Netflix's co-chief executive had name-dropped Hannah Gadsby and some of the other inclusive shows on Netflix to defend Chappelle's show.
Trigger warning: This story contains themes of transphobia that some readers may find distressing
Australian comedian Hannah Gadsby lashed out at Netflix after its co-chief executive used her name to defend the company's decision to air Dave Chappelle's transphobic special. "F**k you and your amoral algorithm cult," she told Netflix's Ted Sarandos. Chappelle. targeted the transgender community and declared himself a TERF (trans-exclusionary radical feminist) in his comedy special, The Closer, which is currently streaming on Netflix. The streaming giant had come under pressure for allowing transphobic content to air on its platform. Ted Sarandos, Netflix's co-chief executive, defended the company's actions and tried to cash in the goodwill from producing diverse content on the platform including Gadsby's comedy specials.
Hannah Gadsby, who released two comedy specials — Nanette (2017) and Douglas (2020) — on the platform, didn't mince her words when she hit back at Netflix. "Hey, Ted Sarandos! Just a quick note to let you know that I would prefer if you didn't drag my name into your mess," she wrote in an Instagram post, before calling out Dave Chappelle. “Now I have to deal with even more of the hate and anger that Dave Chapelle’s fans like to unleash on me every time Dave gets 20 million dollars to process his emotionally stunted partial world view.”

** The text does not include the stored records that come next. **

(* ===== verification/VdevDtl.v ===== *)
(** Dirty time logs (module/zfs/vdev.c): for each vdev, the sets of transaction groups
    that it is missing, has only in part, could not scrub and cannot read now. *)

From S2P Require Import Prelude OrdTree SpaceMap SpaceRef SpaceLog.
Import SpaceMap SpaceRef SpaceLog.
Open Scope Z_scope.

Module VdevDtl.

Definition VDEV_STATE_DEGRADED : Z := 6.

(** ** Vdevs *)

(** The fields of a vdev that matter here.  [vi_root] is [vd == spa->spa_root_vdev],
    [vi_leaf] is [vdev_ops->vdev_op_leaf], [vi_missing_ops] is
    [vdev_ops == &vdev_missing_ops], [vi_aux] is [vdev_aux != NULL]. *)
Record vdev_info := VdevInfo {
  vi_guid : Z; vi_root : bool; vi_leaf : bool; vi_missing_ops : bool; vi_ishole : bool; vi_aux : bool;
  vi_nparity : Z; vi_state : Z; vi_cant_read : bool; vi_cant_write : bool }.

(** [vdev_dtl[DTL_TYPES]], with a name for each type. *)
Record vdev_dtl (M : Type) := VdevDtl { DTL_MISSING : M; DTL_PARTIAL : M; DTL_SCRUB : M; DTL_OUTAGE : M }.
Arguments VdevDtl {M}.
Arguments DTL_MISSING {M}.
Arguments DTL_PARTIAL {M}.
Arguments DTL_SCRUB {M}.
Arguments DTL_OUTAGE {M}.

#[warnings="-register-all"]
Inductive vdev (M : Type) := Vdev (i : vdev_info) (d : vdev_dtl M) (child : list (vdev M)).
Arguments Vdev {M}.

Definition vd_info {M} (vd : vdev M) : vdev_info := let '(Vdev i _ _) := vd in i.
Definition vd_dtl {M} (vd : vdev M) : vdev_dtl M := let '(Vdev _ d _) := vd in d.
Definition vd_child {M} (vd : vdev M) : list (vdev M) := let '(Vdev _ _ ch) := vd in ch.

Definition vdev_is_dead (i : vdev_info) : bool := (vi_state i <? VDEV_STATE_DEGRADED) || vi_ishole i || vi_missing_ops i.
Definition vdev_readable (i : vdev_info) : bool := negb (vdev_is_dead i) && negb (vi_cant_read i).
Definition vdev_writeable (i : vdev_info) : bool := negb (vdev_is_dead i) && negb (vi_cant_write i).

(** What the pool says of the last scrub: [spa_scrub_started], and the errors of the
    scan if there is one. *)
Record scrub_state := ScrubState { spa_scrub_started : bool; scn_errors : option Z }.

Definition scrub_valid (sc : scrub_state) : bool := spa_scrub_started sc || match scn_errors sc with Some n => n =? 0 | None => false end.

Section dtl.
Context {T I O : Type} {HT : Tree T I} {HK : Kmem}.
Abbreviation M := (space_map T O).
Implicit Types (sm : M) (vd : vdev M).

(** [vdev_alloc_common]: empty logs. *)
Definition dtl_create : vdev_dtl M := let sm := space_map_create 0 (2 ^ 64 - 1) 0 in VdevDtl sm sm sm sm.

(** ** One log *)

Definition vdev_dtl_dirty sm (txg size : Z) : res M :=
  b ← space_map_contains sm txg size;
  if negb b then space_map_add sm txg size else Ok sm.

Definition vdev_dtl_contains sm (txg size : Z) : res bool :=
  if negb (sm_space sm =? 0) then space_map_contains sm txg size else Ok false.

Definition vdev_dtl_empty sm : bool := sm_space sm =? 0.

(** [space_map_vacate(sm, NULL, NULL)]. *)
Definition vacate sm : res M := '(sm, _) ← space_map_vacate sm None tt; Ok sm.

(** ** Reassessment *)

(** Excise the scrubbed range from [DTL_MISSING], and fold in [DTL_SCRUB]. *)
Definition fold_scrub (d : vdev_dtl M) (scrub_txg : Z) : res (vdev_dtl M) :=
  t ← space_map_ref_add_map space_map_ref_create (DTL_MISSING d) 1;
  t ← space_map_ref_add_seg t 0 scrub_txg (-1);
  t ← space_map_ref_add_map t (DTL_SCRUB d) 2;
  missing ← space_map_ref_generate_map t (DTL_MISSING d) 1;
  _ ← space_map_ref_destroy t;
  Ok (VdevDtl missing (DTL_PARTIAL d) (DTL_SCRUB d) (DTL_OUTAGE d)).

Definition reassess_leaf (sc : scrub_state) (i : vdev_info) (d : vdev_dtl M) (scrub_txg : Z) (scrub_done : bool) : res (vdev_dtl M) :=
  d ← (if negb (scrub_txg =? 0) && scrub_valid sc then fold_scrub d scrub_txg else Ok d);
  partial ← vacate (DTL_PARTIAL d);
  partial ← space_map_walk (DTL_MISSING d) space_map_add partial;
  scrub ← (if scrub_done then vacate (DTL_SCRUB d) else Ok (DTL_SCRUB d));
  outage ← vacate (DTL_OUTAGE d);
  outage ← (if negb (vdev_readable i) then space_map_add outage 0 (2 ^ 64 - 1) else space_map_walk (DTL_MISSING d) space_map_add outage);
  Ok (VdevDtl (DTL_MISSING d) partial scrub outage).

(** One of the logs of a vdev from the logs [maps] of its children. *)
Definition reassess_from (maps : list M) sm (minref : Z) : res M :=
  t ← each (fun cm t => space_map_ref_add_map t cm 1) maps space_map_ref_create;
  sm ← space_map_ref_generate_map t sm minref;
  _ ← space_map_ref_destroy t;
  Ok sm.

Definition reassess_interior (i : vdev_info) (d : vdev_dtl M) (ch : list (vdev M)) : res (vdev_dtl M) :=
  let minref := if negb (vi_nparity i =? 0) then vi_nparity i + 1 else Z.of_nat (length ch) in
  missing ← reassess_from ((fun c => DTL_OUTAGE (vd_dtl c)) <$> ch) (DTL_MISSING d) minref;
  partial ← reassess_from ((fun c => DTL_PARTIAL (vd_dtl c)) <$> ch) (DTL_PARTIAL d) 1;
  outage ← reassess_from ((fun c => DTL_OUTAGE (vd_dtl c)) <$> ch) (DTL_OUTAGE d) minref;
  Ok (VdevDtl missing partial (DTL_SCRUB d) outage).

(** The vdev, and the guids of the leaves whose logs [vdev_dirty] puts on the list of
    the transaction group. *)
Fixpoint vdev_dtl_reassess (sc : scrub_state) vd (txg scrub_txg : Z) (scrub_done : bool) : res (vdev M * list Z) :=
  let '(Vdev i d ch) := vd in
  '(ch, dirty) ← (fix children (ch : list (vdev M)) : res (list (vdev M) * list Z) :=
      match ch with
      | [] => Ok ([], [])
      | c :: ch => '(c, g1) ← vdev_dtl_reassess sc c txg scrub_txg scrub_done; '(ch, g2) ← children ch; Ok (c :: ch, g1 ++ g2)
      end) ch;
  if vi_root i || vi_ishole i || vi_aux i then Ok (Vdev i d ch, dirty)
  else if vi_leaf i then
    d ← reassess_leaf sc i d scrub_txg scrub_done;
    Ok (Vdev i d ch, dirty ++ if negb (txg =? 0) then [vi_guid i] else [])
  else d ← reassess_interior i d ch; Ok (Vdev i d ch, dirty).

(** ** Queries *)

(** [vd->vdev_cant_read = b] for the vdev with a given guid. *)
Fixpoint set_cant_read (guid : Z) (b : bool) vd : vdev M :=
  let '(Vdev i d ch) := vd in
  let i := if vi_guid i =? guid then VdevInfo (vi_guid i) (vi_root i) (vi_leaf i) (vi_missing_ops i) (vi_ishole i) (vi_aux i) (vi_nparity i) (vi_state i) b (vi_cant_write i) else i in
  Vdev i d (set_cant_read guid b <$> ch).

(** For the vdev with guid [guid], whose [vdev_cant_read] is [cant_read], below the
    top-level vdev [tvd]; [injected] is what fault injection says of it, if it is
    enabled. *)
Definition vdev_dtl_required (sc : scrub_state) (tvd : vdev M) (guid : Z) (is_root cant_read : bool) (injected : option bool) : res (vdev M * bool) :=
  if is_root || (guid =? vi_guid (vd_info tvd)) then Ok (tvd, true)
  else
    '(tvd, _) ← vdev_dtl_reassess sc (set_cant_read guid true tvd) 0 0 false;
    let required := negb (vdev_dtl_empty (DTL_OUTAGE (vd_dtl tvd))) in
    '(tvd, _) ← vdev_dtl_reassess sc (set_cant_read guid cant_read tvd) 0 0 false;
    Ok (tvd, if negb required then match injected with Some b => b | None => required end else required).

(** The range [(thismin, thismax)] of transaction groups, if a resilver is needed. *)
Fixpoint vdev_resilver_needed vd : res (bool * Z * Z) :=
  let '(Vdev i d ch) := vd in
  match ch with
  | [] =>
      let sm := DTL_MISSING d in
      if negb (sm_space sm =? 0) && vdev_writeable i then
        p ← tr_first (sm_root sm); s ← seg sm p;
        q ← tr_last (sm_root sm); s' ← seg sm q;
        Ok (true, u64 (ss_start s - 1), ss_end s')
      else Ok (false, 2 ^ 64 - 1, 0)
  | _ :: _ =>
      (fix children (ch : list (vdev M)) (needed : bool) (thismin thismax : Z) : res (bool * Z * Z) :=
        match ch with
        | [] => Ok (needed, thismin, thismax)
        | c :: ch =>
            '(b, cmin, cmax) ← vdev_resilver_needed c;
            if (b : bool) then children ch true (Z.min thismin cmin) (Z.max thismax cmax) else children ch needed thismin thismax
        end) ch false (2 ^ 64 - 1) 0
  end.
End dtl.
End VdevDtl.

"You didn't pay me nearly enough to deal with the real-world consequences of the hate speech dog-whistling you refuse to acknowledge, Ted. F**k you and your amoral algorithm cult… I do shits with more backbone than you. She then added, "That's just a joke! I definitely didn't cross a line because you just told the world there isn't one." Gadsby hit back after Sarandos had used her special to defend Chappelle's special. “We are working hard to ensure marginalized communities aren’t defined by a single story,” read Sarandos’ email to staff, reported The Hollywood Reporter. “So we have Sex Education, Orange Is The New Black, Control Z, Hannah Gadsby, and Dave Chappelle all on Netflix. Key to this is increasing diversity on the content team itself,” he wrote.
Good on Hannah Gadsby not staying silent while Netflix try to imply that they've earned a little anti trans comedy on their platform by namedropping her. https://t.co/LSmRTN6KWQ— Laura Kate Dale (@LaurakBuzz) October 15, 2021
“Distinguishing between commentary and harm is hard, especially with stand-up comedy which exists to push boundaries,” read the memo from Sarandos. “Some people find the art of stand-up to be mean-spirited but our members enjoy it, and it’s an important part of our content offering. Chappelle is one of the most popular stand-up comedians today, and we have a long-standing deal with him. His last special ‘Sticks & Stones’ also controversial, is our most-watched, stickiest, and most award-winning stand-up special to date.”
Hannah Gadsby's first big Netflix special that went viral was ABOUT how comedy isn't an excuse for anything https://t.co/BCstiv4sNo— Arthur Chu (@arthur_affect) October 15, 2021
Sarandos also claimed that Chappelle's words wouldn't hurt the trans community. "While some employees disagree, we have a strong belief that content on screen doesn't directly translate to real-world harm," he wrote. Ironically, a Netflix documentary, Disclosure, studies "Hollywood's depiction of transgender people and the impact it's left on both the transgender community and American culture."
“It’s not transphobic. It’s not dangerous! You just didn’t get it!”— Jaclyn Moore (@JaclynPMoore) October 8, 2021
My DMs: pic.twitter.com/RKJ2M24OMY
As we reported earlier, Jaclyn Moore, an executive producer of Netflix’s show Dear White People, announced that she will no longer be working with Netflix after Chappelle’s special. Moore said she doesn't want to work with a company that continues to promote and profit from dangerous transphobic content. "He ended his special with a "but I had a trans friend" story," she said of Chappelle. "He says we don't listen. But he's not listening. Those words have real-world consequences. Consequences that every trans woman I know has dealt with. Bruises and panicked phone calls to friends. That's real. I've been thrown against walls because 'I'm not a "real" woman.' I've had beer bottles thrown at me. So, Netflix, I'm done," she wrote.